The supercomputer based in the regional climate centre in Kenya (ICPAC) uses satellite data to track dangerous locust swarms which in just one day can travel nearly 100 miles and consume the amount of crops that would otherwise feed 35,000 people.
The innovative technology – supported by UK aid and the UK Met Office – also produces extensive weather forecasts to predict the high winds, rainfall, and humidity that provide ideal breeding conditions for locusts so climate experts can predict their next destination. By improving early warning systems we are helping charities and African Governments to take rapid action to protect vulnerable communities.

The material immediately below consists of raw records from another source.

(** C7: Mapping a page is updating one point of the address space. With a
    frame fresh from the allocator, filled with [m], [paging_map_page]
    either fails and no translation of any address space changes, or makes
    exactly the page of [va] translate to that frame with those flags and
    with the contents it was filled with; every other page and every other
    address space translates as before. *)
Theorem map_page_refines tidy v0 v L a pa va flags v1 f m v2 rc :
  space_reach tidy v0 v L -> sp_as v !! a = Some pa -> user_va va -> 0 <= flags < 4096 ->
  flag flags PG_PRESENT = true -> sp_alloc_frame v = (v1, f) -> f <> 0 -> only_frame f (sp_mem v1) m ->
  paging_map_page (set_smem v1 m) a va f flags = (v2, rc) ->
  sp_as v2 = sp_as v /\ (rc = 0 \/ rc = 1) /\
  (rc = 0 -> forall x, f <= x < f + FRAME_SIZE -> pld8 (sp_mem v2) x = pld8 m x) /\
  forall b pb vb, sp_as v !! b = Some pb -> user_va vb ->
    walk (sp_mem v2) pb vb =
      if (rc =? 0) && bool_decide (b = a /\ vb / FRAME_SIZE = va / FRAME_SIZE) then Some (f + flags, FRAME_SIZE)
      else walk (sp_mem v) pb vb.
Proof.
  intros Hr Ha Hva Hfl Hp E1 Hz Ho E2. destruct (space_reach_inv _ _ _ _ Hr) as (T & H & _).
  destruct (space_handle _ _ _ _ _ H Ha) as (ta & Ta & <- & _). pose proof (si_trees _ _ _ H) as Ht.
  destruct (page_step T L v a ta va flags v1 f m v2 rc H Ta Hva Hfl Hp E1 Hz Ho E2)
    as ((_ & Eas & _) & [(-> & H' & _) | (-> & tr' & Hm & H' & Hcont & _)]).
  - split; [done |]. split; [by right |]. split; [done |]. intros b pb vb Hb Hvb.
    destruct (space_handle _ _ _ _ _ H Hb) as (tb & Tb & <- & _). simpl.
    by rewrite (walk_user T v2 b tb vb (si_trees _ _ _ H') Tb Hvb), (walk_user T v b tb vb Ht Tb Hvb).
  - split; [done |]. split; [by left |]. split; [done |]. intros b pb vb Hb Hvb. simpl.
    destruct (mapped_spine _ _ _ _ _ Hm) as [(Ep & _) El].
    destruct (space_handle _ _ _ _ _ H Hb) as (tb & Tb & <- & _). rewrite (walk_user T v b tb vb Ht Tb Hvb).
    destruct (decide (b = a)) as [-> | Hne].
    + assert (tb = ta) as -> by congruence. rewrite <- Ep.
      rewrite (walk_user _ v2 a tr' vb (si_trees _ _ _ H') (lookup_insert_eq _ _ _) Hvb).
      unfold leaf_of. rewrite El. destruct (decide (vb / FRAME_SIZE = va / FRAME_SIZE)) as [Epg | Hpg].
      * rewrite bool_decide_true by done.
        assert (PD_INDEX vb = PD_INDEX va /\ PT_INDEX vb = PT_INDEX va) as [-> ->].
        { rewrite !PD_INDEX_eq, !PT_INDEX_eq, Epg. split; [| done]. f_equal. unfold TWO_MB, FRAME_SIZE in *. mlia. }
        by rewrite lookup_insert_eq.
      * rewrite bool_decide_false by tauto. rewrite lookup_insert_ne; [done |]. intros [= I1 I2]. apply Hpg. symmetry. by apply page_unique.
    + rewrite bool_decide_false by tauto.
      by rewrite (walk_user _ v2 b tb vb (si_trees _ _ _ H') ltac:(by rewrite lookup_insert_ne) Hvb).
Qed.

Lemma va_in_pages base n va : base mod FRAME_SIZE = 0 -> user_va va -> USER_REGION_START <= base ->
  base + n * FRAME_SIZE <= USER_SPACE_END ->
  in_pages base n (PD_INDEX va, PT_INDEX va) <-> base <= va < base + n * FRAME_SIZE.
Proof.
  intros Hal Hva Hlo Hhi. split.
  - intros (k & Hk & [= E1 E2]).
    assert (va / FRAME_SIZE = (base + k * FRAME_SIZE) / FRAME_SIZE) as E.
    { apply page_unique; try done. unfold FRAME_SIZE in *. lia. }
    unfold FRAME_SIZE in *. mlia.
  - intros Hr. exists ((va - base) / FRAME_SIZE). split; [unfold FRAME_SIZE in *; mlia |].
    rewrite !PD_INDEX_eq, !PT_INDEX_eq. unfold TWO_MB, FRAME_SIZE in *. f_equal; f_equal; mlia.
Qed.

(** An address the range does not cover, of any address space, keeps its
    translation and the byte it holds. *)
Lemma range_frame T L v a tr base n v' rc b tb vb :
  space_inv T L v -> T !! a = Some tr -> T !! b = Some tb -> user_va vb -> 0 <= n -> USER_REGION_START <= base ->
  base + n * FRAME_SIZE <= USER_SPACE_END -> base mod FRAME_SIZE = 0 ->
  (forall va, base <= va < base + n * FRAME_SIZE -> walk (sp_mem v) (tr_pml4 tr) va = None) ->
  range_post T v a tr base 0 n v' rc -> ~ (b = a /\ base <= vb < base + n * FRAME_SIZE) ->
  walk (sp_mem v') (tr_pml4 tb) vb = walk (sp_mem v) (tr_pml4 tb) vb /\
  forall x, translate (sp_mem v) (tr_pml4 tb) vb = Some x -> pld8 (sp_mem v') x = pld8 (sp_mem v) x.
Proof.
  intros H Ha Hb Hvb Hn Hlo Hhi Hal Hnone (tr' & K1 & K2 & _ & (Ep & _) & K5 & _ & K) Hout.
  pose proof (si_trees _ _ _ H) as Ht. split.
  - rewrite (walk_user T v b tb vb Ht Hb Hvb). destruct (decide (b = a)) as [-> | Hne].
    + assert (tb = tr) as -> by congruence. rewrite <- Ep.
      rewrite (walk_user _ v' a tr' vb K1 (lookup_insert_eq _ _ _) Hvb). unfold leaf_of. rewrite K5; [done |].
      rewrite Z.add_0_l, va_in_pages by done. tauto.
    + by rewrite (walk_user _ v' b tb vb K1 ltac:(by rewrite lookup_insert_ne) Hvb).
  - intros x E. destruct (user_store_step T L v b tb vb x 0 H Hb Hvb E) as (e & El & -> & _).
    destruct K as [D _]; [by apply (range_fresh T L v a tr base n H Ha Hlo Hhi) |].
    apply (D (pte_addr e)); [| unfold FRAME_SIZE; pose proof (Z.mod_pos_bound vb 4096); lia].
    right. exists b, tb, (PD_INDEX vb), (PT_INDEX vb). split; [done |]. by exists e.
Qed.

The UK is also providing £5 million to an emergency UN appeal to help vulnerable communities in Kenya, Somalia, Ethiopia, Sudan, South Sudan, Eritrea, Djibouti and Tanzania use this data to prepare for the arrival of locusts. This support will fund surveillance of the locusts and the spraying of aerial pesticides to kill the insects, protecting 78,000 hectares of land.
The locust infestation – driven by longer rainy seasons and extreme weather – has already destroyed hundreds of thousands of hectares of vegetation in East Africa. This is decimating the livelihoods of farmers and worsening the humanitarian crisis in East Africa where close to 25 million people are on the brink of starvation.
International Development Secretary Anne-Marie Trevelyan said:
“The devastating locust outbreak in East Africa has paralysed communities that are already facing the daily threat of starvation.
“Through UK aid and British expertise, we are helping to track, stop and kill dangerous swarms of locust to help millions of people fighting for survival.
“With rising temperatures and increasing cyclones driving these infestations, Britain is stepping up to help vulnerable communities prepare for and adapt to the catastrophic impacts of climate change.”
UK aid to the UN Food and Agriculture Organisation (FAO) has already helped protect 73,000 hectares across East Africa, supplied almost 290,000 litres of pesticides and trained 600 people to carry out surveillance to stop the locust spread.
On top of this, UK aid is helping vulnerable communities cope better with extreme weather by improving access to clean water, and providing drought-resistant seeds, farming tools and nutrition packs to families.